Hukuman penyitaan barang kesukaan mereka juga tidak selalu jadi solusi yang tepat karena ada saja hal yang mereka temui untuk mewujudkan keisengannya. Cukup dengan membuat bunyi-bunyian atau mimik muka yang sifatnya mengejek di saat mereka hanya aku izinkan untuk duduk diam tak bersuara di tempat yang berjauhan saja bisa membuat suasana keruh kembali seolah pertengkaran merupakan hal yang sangat dinikmatinya, hingga aku sering membiarkan mereka saling meledek sepuasnya.

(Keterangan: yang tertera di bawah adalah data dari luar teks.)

(** * The slang compilation driver: option validation, command files,
      preprocessing with identifier obfuscation.

    A shallow embedding of [Driver.cpp] (namespace [slang::driver]).  The
    driver object, the process-global state it touches (standard streams,
    working directory) and the collaborators it owns are records; every
    member function is a state-passing function on them.  Collaborators whose
    code lives elsewhere in the tree (command-line tokenizer, preprocessor,
    diagnostic engine internals, random numbers, the file system) enter as
    section variables. *)

From Stdlib Require Import ZArith Lia Ascii DecimalString.
From stdpp Require Import gmap strings list fin_maps finite.

Open Scope string_scope.
Open Scope list_scope.

(** ** Strings and paths *)

(** The line feed printed after every message. *)
Definition nl : string := String (Ascii.ascii_of_nat 10) EmptyString.

(** [std::string_view::find_last_of(char)]: index of the last occurrence,
    [None] for [npos]. *)
Fixpoint find_last_of (c : ascii) (s : string) : option nat :=
  match s with
  | EmptyString => None
  | String a r =>
      match find_last_of c r with
      | Some i => Some (S i)
      | None => if Ascii.eqb a c then Some 0 else None
      end
  end.

(** [std::string_view::substr(pos)]: the suffix starting at [pos]. *)
Fixpoint substr (pos : nat) (s : string) : string :=
  match pos, s with
  | 0, _ => s
  | S k, String _ r => substr k r
  | S _, EmptyString => EmptyString
  end.

(** [std::filesystem::path]; the empty path is the empty string. *)
Abbreviation Path := string (only parsing).

Definition path_empty (p : Path) : bool :=
  match p with EmptyString => true | _ => false end.

(** [fmt::format] of a pattern with one [{}] hole between two fixed parts. *)
Definition format1 (before : string) (arg : string) (after : string) : string :=
  before +:+ arg +:+ after.

(** ** Machine integers *)

(** [uint32_t] arithmetic wraps modulo [2^32]. *)
Definition wrap32 (z : Z) : Z := (z mod 2 ^ 32)%Z.

(** The cast [(int)] applied to a [uint32_t]. *)
Definition to_int (z : Z) : Z :=
  let w := wrap32 z in if (w <? 2 ^ 31)%Z then w else (w - 2 ^ 32)%Z.

(** [std::optional<T>::value_or]. *)
Definition value_or {A} (o : option A) (d : A) : A :=
  match o with Some a => a | None => d end.

(** [opt == true] on a [std::optional<bool>]. *)
Definition is_true (o : option bool) : bool :=
  match o with Some true => true | _ => false end.

(** [opt == "literal"] on a [std::optional<std::string>]. *)
Definition opt_is (o : option string) (lit : string) : bool :=
  match o with Some s => String.eqb s lit | None => false end.
(** [ProfileData] *)
Record ProfileData := mkProfileData {
  displayname : option string;
  avatar_url : option string
}.

(** [MatrixError]; the wrapped [reqwest] and [serde_json] errors carry
    nothing the code inspects. *)
Inductive MatrixError := Reqwest | NoSession | ApiError (err : string) | JsonError.

(** A homeserver response as the client reads it: the status, the body
    decoded by [response.json::<ProfileData>()] ([None] when reading or
    decoding fails) and the body read by [response.text()] ([None] when
    reading fails). *)
Record HttpResponse := mkHttpResp {
  http_status : nat;
  http_body_profile : option ProfileData;
  http_body_text : option string
}.

(** [status().is_success()] *)
Definition is_success (status : nat) : bool := (200 <=? status) && (status <=? 299).

(** The homeserver: the response to a request, [None] when [send()]
    fails. *)
Definition Homeserver : Type := HttpRequest -> option HttpResponse.

(** Code that talks to the homeserver: its result, and the requests it
    sent in order. *)
Definition HttpM (A : Type) : Type := Homeserver -> A * list HttpRequest.

#[global] Instance HttpM_ret : MRet HttpM := fun A a _ => (a, []).
#[global] Instance HttpM_bind : MBind HttpM := fun A B f m hs =>
  let '(a, t1) := m hs in let '(b, t2) := f a hs in (b, t1 ++ t2).

(** [client.<method>(&url)...send().await] *)
Definition http_send (req : HttpRequest) : HttpM (option HttpResponse) := fun hs => (hs req, [req]).

(** [Result<T, E>] *)
Inductive Result (T E : Type) := Ok (t : T) | Err (e : E).
Arguments Ok {T E} t.
Arguments Err {T E} e.

Module Client.

Record MatrixClient := mkMatrixClient {
  homeserver_url : string;
  access_token : option string;
  user_id : option string
}.

(** [MatrixClient::new] *)
Definition new (homeserver_url : string) : MatrixClient := mkMatrixClient homeserver_url None None.

(** [encode_matrix_id] *)
Definition encode_matrix_id (id : string) : string :=
  str_replace "}"%char "%7D"%string
  (str_replace "{"%char "%7B"%string
  (str_replace "&"%char "%26"%string
  (str_replace "?"%char "%3F"%string
  (str_replace " "%char "%20"%string
  (str_replace "#"%char "%23"%string
  (str_replace "%"%char "%25"%string id)))))).

(** The URL of a user's profile. *)
Definition profile_url (self : MatrixClient) (user_id : string) : string :=
  String.append (homeserver_url self)
    (String.append "/_matrix/client/r0/profile/"%string (encode_matrix_id user_id)).

(** [MatrixClient::get_profile] *)
Definition get_profile (self : MatrixClient) (user_id : string)
    : HttpM (Result ProfileData MatrixError) :=
  match access_token self with
  | None => mret (Err NoSession)
  | Some token =>
      response ← http_send (mkHttpReq GET (profile_url self user_id)
                              (String.append "Bearer "%string token) None);
      mret (match response with
            | None => Err Reqwest
            | Some resp =>
                if is_success (http_status resp) then
                  match http_body_profile resp with
                  | Some data => Ok data
                  | None => Err Reqwest
                  end
                else
                  match http_body_text resp with
                  | Some err => Err (ApiError err)
                  | None => Err Reqwest
                  end
            end)
  end.

(** [MatrixClient::set_displayname] *)
Definition set_displayname (self : MatrixClient) (user_id displayname : string)
    : HttpM (Result unit MatrixError) :=
  match access_token self with
  | None => mret (Err NoSession)
  | Some token =>
      let url := String.append (profile_url self user_id) "/displayname"%string in
      let body := JObject [("displayname"%string, JString displayname)] in
      response ← http_send (mkHttpReq PUT url (String.append "Bearer "%string token) (Some body));
      mret (match response with
            | None => Err Reqwest
            | Some resp =>
                if is_success (http_status resp) then Ok tt
                else
                  match http_body_text resp with
                  | Some err => Err (ApiError err)
                  | None => Err Reqwest
                  end
            end)
  end.

End Client.

(** [http::StatusCode] is a [u16]; the profile handlers answer these. *)
Definition HttpStatus : Type := nat.
Definition STATUS_OK : HttpStatus := 200.
Definition STATUS_BAD_REQUEST : HttpStatus := 400.

Record GetProfileQuery := mkGetProfileQuery { gp_access_token : string; gp_user_id : string }.

Record SetProfileRequest := mkSetProfileReq {
  sp_access_token : string;
  sp_user_id : string;
  sp_displayname : option string;
  sp_avatar_url : option string
}.

Record ProfileResponse := mkProfileResp {
  pr_user_id : string;
  pr_displayname : option string;
  pr_avatar_url : option string
}.

(** [MatrixClient::new(homeserver_url)] followed by
    [matrix.access_token = Some(token)]. *)
Definition client_with_token (homeserver_url token : string) : Client.MatrixClient :=
  let matrix := Client.new homeserver_url in
  Client.mkMatrixClient (Client.homeserver_url matrix) (Some token) (Client.user_id matrix).
(** A wallet that reports the given position and approvals in place,
    accepts every invocation and confirms it with the new token. *)
Definition confirming_wallet (position : pyval) : oracle :=
  λ hist c,
    match c with
    | InvokeContract _ _ _ => Returned (Obj (length hist))
    | Wait _ => token_result "5678"
    | GetLiquidityPosition _ => Returned position
    | HasTokenApproval _ _ => Returned (Atom (ABool true))
    end.

(** ** The console program of the example chatbot
    ([examples/cdp-langchain-chatbot/chatbot.py]) *)

(** [s.lower()], on ASCII text: the letters A to Z become a to z. *)
Definition lower_char (c : Ascii.ascii) : Ascii.ascii :=
  let n := Ascii.N_of_ascii c in
  if ((65 <=? n) && (n <=? 90))%N then Ascii.ascii_of_N (n + 32) else c.

Fixpoint lower (s : string) : string :=
  match s with
  | String c s' => String (lower_char c) (lower s')
  | EmptyString => EmptyString
  end.

(** Text made of ASCII characters only, the text on which [lower], [strip]
    and [int_of_str] are what Python computes. *)
Fixpoint ascii_text (s : string) : bool :=
  match s with
  | String c s' => (Ascii.N_of_ascii c <? 128)%N && ascii_text s'
  | EmptyString => true
  end.

Module Console.

(** What the user does at a prompt: a line of text, or an interrupt
    (Ctrl-C).  Standard input is a list of these; [input()] at its end
    raises [EOFError]. *)
Inductive key :=
| Line (s : string)
| CtrlC.

Inductive cexn :=
| EOFError
| KeyboardInterrupt
| IndexError
| SystemExit (code : Z)
| Sdk_error (e : exn).

(** What a function does to the outside, in order: a printed line, the
    prompt of an [input()], a message streamed to the agent executor, a
    [time.sleep]. *)
Inductive effect :=
| EPrint (s : string)
| EPrompt (s : string)
| EStream (content : string)
| ESleep (seconds : Z).

(** How a function has ended; [Running] stands for a loop that is still
    going after the rounds that were observed. *)
Inductive ended (A : Type) : Type :=
| Done (a : A)
| Failed (e : cexn)
| Running.

Arguments Done {A} a.
Arguments Failed {A} e.
Arguments Running {A}.

(** The newline character of the literals that start with it. *)
Definition nl : string := String (Ascii.ascii_of_N 10) EmptyString.

(** A chunk of a stream: under a key such as "agent" or "tools", the
    contents of the messages [chunk[key]["messages"]]. *)
Abbreviation chunk := (gmap string (list string)).

(** [agent_executor.stream(...)] for a configuration: from the contents
    streamed before and the new content to the chunks it yields and, when
    it raises after them, the exception. *)
Abbreviation executor := (list string → string → list chunk * option cexn).

Definition separator : string := "-------------------".

(** The body of the [for chunk in ...] loops: one chunk. *)
Definition print_chunk (ch : chunk) : list effect * option cexn :=
  match ch !! "agent" with
  | Some (content :: _) => ([EPrint content; EPrint separator], None)
  | Some [] => ([], Some IndexError)
  | None =>
      match ch !! "tools" with
      | Some (content :: _) => ([EPrint content; EPrint separator], None)
      | Some [] => ([], Some IndexError)
      | None => ([EPrint separator], None)
      end
  end.

(** The [for chunk in ...] loop over what the executor yields; [raised] is
    the exception of the executor after its last chunk, if any. *)
Fixpoint print_stream (chunks : list chunk) (raised : option cexn)
  : list effect * option cexn :=
  match chunks with
  | [] => ([], raised)
  | ch :: chunks =>
      match print_chunk ch with
      | (out, None) =>
          let '(out', r) := print_stream chunks raised in (out ++ out', r)
      | (out, Some e) => (out, Some e)
      end
  end.

(** The lines and the prompt at the start of each round of [choose_mode]. *)
Definition menu : list effect :=
  [ EPrint (nl +:+ "Available modes:");
    EPrint "1. chat    - Interactive chat mode";
    EPrint "2. auto    - Autonomous action mode";
    EPrompt (nl +:+ "Choose a mode (enter number or name): ") ].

Aku memang kadang mecoba membiarkan mereka menyelesaikan masalah sendiri meskipun sampai harus kontak fisiknya, tapi itu sering berarti ada yang akhirnya menangis...hufft!
Yang pasti, sekejam apapun kelakuan mereka terhadap masing-masing, mereka akan saling mencari ketika mereka sedang terpisahkan. Saat seperti itulah yang selalu membuatku merasa kasian pada mereka karena semua sifat nakal, iseng dan keras kepala mereka lenyap dari ingatanku. Apalagi ketika mereka tengah lelap dalam tidurnya. Wajah pulas mereka sangat mampu membuatku merasa sebagai orang tua yang paling bahagia dan beruntung. Oh well....boys will be boys.